##### EXTRACTED RECORDS
(** C9.  When the worksheet identifier or the page number of the props
    differs from the previous render, the reset effect clears the active
    unit, the step index, the displayed paragraphs, both text modes, the
    playing flag, the check-performed flag and the restoration latch,
    records the new identifiers, pauses and rewinds the audio (and the
    video when it is mounted) and starts no media.  When both are
    unchanged, it leaves the whole state as it is and issues no effect. *)
Theorem C9_reset_exactly_on_navigation {m : Mode} (p : Props m) (s : State m) :
  (navigated p s →
   ∀ s' fx, (s', fx) = resetOnNavigation p s →
     activeContent s' = None ∧ stepIndex s' = 0 ∧ displayedMessages s' = []
     ∧ isTextMode s' = false ∧ isGuidanceTextMode s' = false
     ∧ isAudioPlaying s' = false ∧ audioCheckPerformed s' = false
     ∧ hasRestoredInitialState s' = false
     ∧ prevWorksheetIdRef s' = worksheetId p ∧ prevPageIndexRef s' = pageIndex p
     ∧ audioAvailable s' = audioAvailable s
     ∧ In AudioPause fx ∧ In (AudioSeek 0) fx
     ∧ (showsVideo s = true → In VideoPause fx ∧ In (VideoSeek 0) fx)
     ∧ silent fx = true)
  ∧ (¬ navigated p s → resetOnNavigation p s = (s, [])).
Proof.
  split.
  - intros N s' fx. apply navigated_guard in N. unfold resetOnNavigation. rewrite N.
    intros [= -> ->]. cbn -[In silent app].
    repeat (split; [reflexivity|]).
    split; [apply in_or_app; right; now left|].
    split; [apply in_or_app; right; right; now left|].
    split.
    + intros ->. split; apply in_or_app; right; cbn; auto.
    + rewrite !silent_app. destruct (onTextModeChange p), (showsVideo s); reflexivity.
  - intros N. unfold resetOnNavigation.
    destruct (_ || _) eqn:G; [|reflexivity]. now apply navigated_guard in G.
Qed.

(** C9 on the scenario: going to page 2 while the second entry is open at
    step 1 resets; a re-render on page 1 does not. *)
Lemma C9_reset_exactly_on_navigation_witness :
  let s := fst (run [(demoProps, ContentClick demoUnit); (demoProps, NextStepClick)]
                    (initialState demoProps)) in
  let p2 := mkProps "ws" 2 demoData true None 0 ∅ in
  (activeContent (fst (resetOnNavigation p2 s)) = None
   ∧ stepIndex (fst (resetOnNavigation p2 s)) = 0
   ∧ displayedMessages (fst (resetOnNavigation p2 s)) = []
   ∧ hasRestoredInitialState (fst (resetOnNavigation p2 s)) = false)
  ∧ resetOnNavigation demoProps s = (s, [])
  ∧ stepIndex s = 1.
Proof.
  intros s p2.
  assert (N : navigated p2 s) by (right; vm_compute; discriminate).
  assert (S : ¬ navigated demoProps s) by (intros [H|H]; vm_compute in H; congruence).
  split.
  - destruct (proj1 (C9_reset_exactly_on_navigation p2 s) N
                    (fst (resetOnNavigation p2 s)) (snd (resetOnNavigation p2 s)))
      as (H1 & H2 & H3 & _ & _ & _ & _ & H8 & _);
      [now destruct (resetOnNavigation p2 s)|].
    repeat split; assumption.
  - split; [exact (proj2 (C9_reset_exactly_on_navigation demoProps s) S)|].
    vm_compute. reflexivity.
Defined.

(** ** C10: the video windows *)

Lemma Qltb_lt (a b : Q) : Qltb a b = true ↔ (a < b)%Q.
Proof.
  unfold Qltb. rewrite negb_true_iff.
  destruct (Qle_bool b a) eqn:E.
  - apply Qle_bool_iff in E. split; [discriminate | intros H; lra].
  - split; [intros _|reflexivity].
    apply Qnot_le_lt. intros H. apply Qle_bool_iff in H. congruence.
Qed.

Lemma Qle_bool_false (a b : Q) : Qle_bool a b = false ↔ (b < a)%Q.
Proof.
  pose proof (Qltb_lt b a) as H. unfold Qltb in H. now rewrite negb_true_iff in H.
Qed.

(** C10.  Time in seconds, as a rational; the resting boundary is 10.
    While audio is playing a tick below 10 or at or above 20 sets the video
    time to 10 and any other tick leaves it, so the time is in [10, 20);
    while audio is not playing a tick at or above 9.9 sets it to 0 and an
    earlier tick leaves it, so a non-negative time is in [0, 10) (indeed
    below 9.9).  The sibling component's handler is the same function. *)
Theorem C10_video_windows (playing : bool) (t : Q) :
  (playing = true → (t < 10)%Q → handleVideoTimeUpdate playing t = 10%Q)
  ∧ (playing = true → (20 <= t)%Q → handleVideoTimeUpdate playing t = 10%Q)
  ∧ (playing = true → (10 <= t)%Q → (t < 20)%Q → handleVideoTimeUpdate playing t = t)
  ∧ (playing = false → (99 # 10 <= t)%Q → handleVideoTimeUpdate playing t = 0%Q)
  ∧ (playing = false → (t < 99 # 10)%Q → handleVideoTimeUpdate playing t = t)
  ∧ (playing = true →
     (10 <= handleVideoTimeUpdate playing t)%Q ∧ (handleVideoTimeUpdate playing t < 20)%Q)
  ∧ (playing = false → (0 <= t)%Q →
     (0 <= handleVideoTimeUpdate playing t)%Q
     ∧ (handleVideoTimeUpdate playing t < 99 # 10)%Q
     ∧ (handleVideoTimeUpdate playing t < 10)%Q)
  ∧ AutoModeContentDisplay.handleVideoTimeUpdate playing t = handleVideoTimeUpdate playing t.
Proof.
  unfold handleVideoTimeUpdate, AutoModeContentDisplay.handleVideoTimeUpdate.
  destruct playing; cbn [negb andb].
  - rewrite !andb_false_r.
    destruct (Qle_bool 20 t) eqn:E20.
    + apply Qle_bool_iff in E20.
      repeat split; try discriminate; try reflexivity; intros; try lra;
        vm_compute; congruence.
    + apply Qle_bool_false in E20.
      destruct (Qltb t 10) eqn:E10.
      * apply Qltb_lt in E10.
        repeat split; try discriminate; try reflexivity; intros; try lra;
          vm_compute; congruence.
      * assert (H10 : (10 <= t)%Q).
        { apply Qnot_lt_le. intros H. apply Qltb_lt in H. congruence. }
        repeat split; try discriminate; try reflexivity; intros; lra.
  - rewrite !andb_true_r.
    destruct (Qle_bool 20 t) eqn:E20.
    + apply Qle_bool_iff in E20. change (Qle_bool (99 # 10) 10) with true. cbn iota.
      repeat split; try discriminate; try reflexivity; intros; try lra;
        vm_compute; congruence.
    + apply Qle_bool_false in E20.
      destruct (Qle_bool (99 # 10) t) eqn:E9.
      * apply Qle_bool_iff in E9.
        repeat split; try discriminate; try reflexivity; intros; try lra;
          vm_compute; congruence.
      * apply Qle_bool_false in E9.
        repeat split; try discriminate; try reflexivity; intros; lra.
Qed.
##########
Lines holding the string "demoProps" are the answer; copy each one from the listing above.

_FINISHED EXERCISE_
  let s := fst (run [(demoProps, ContentClick demoUnit); (demoProps, NextStepClick)]
                    (initialState demoProps)) in
  ∧ resetOnNavigation demoProps s = (s, [])
  assert (S : ¬ navigated demoProps s) by (intros [H|H]; vm_compute in H; congruence).
  - split; [exact (proj2 (C9_reset_exactly_on_navigation demoProps s) S)|].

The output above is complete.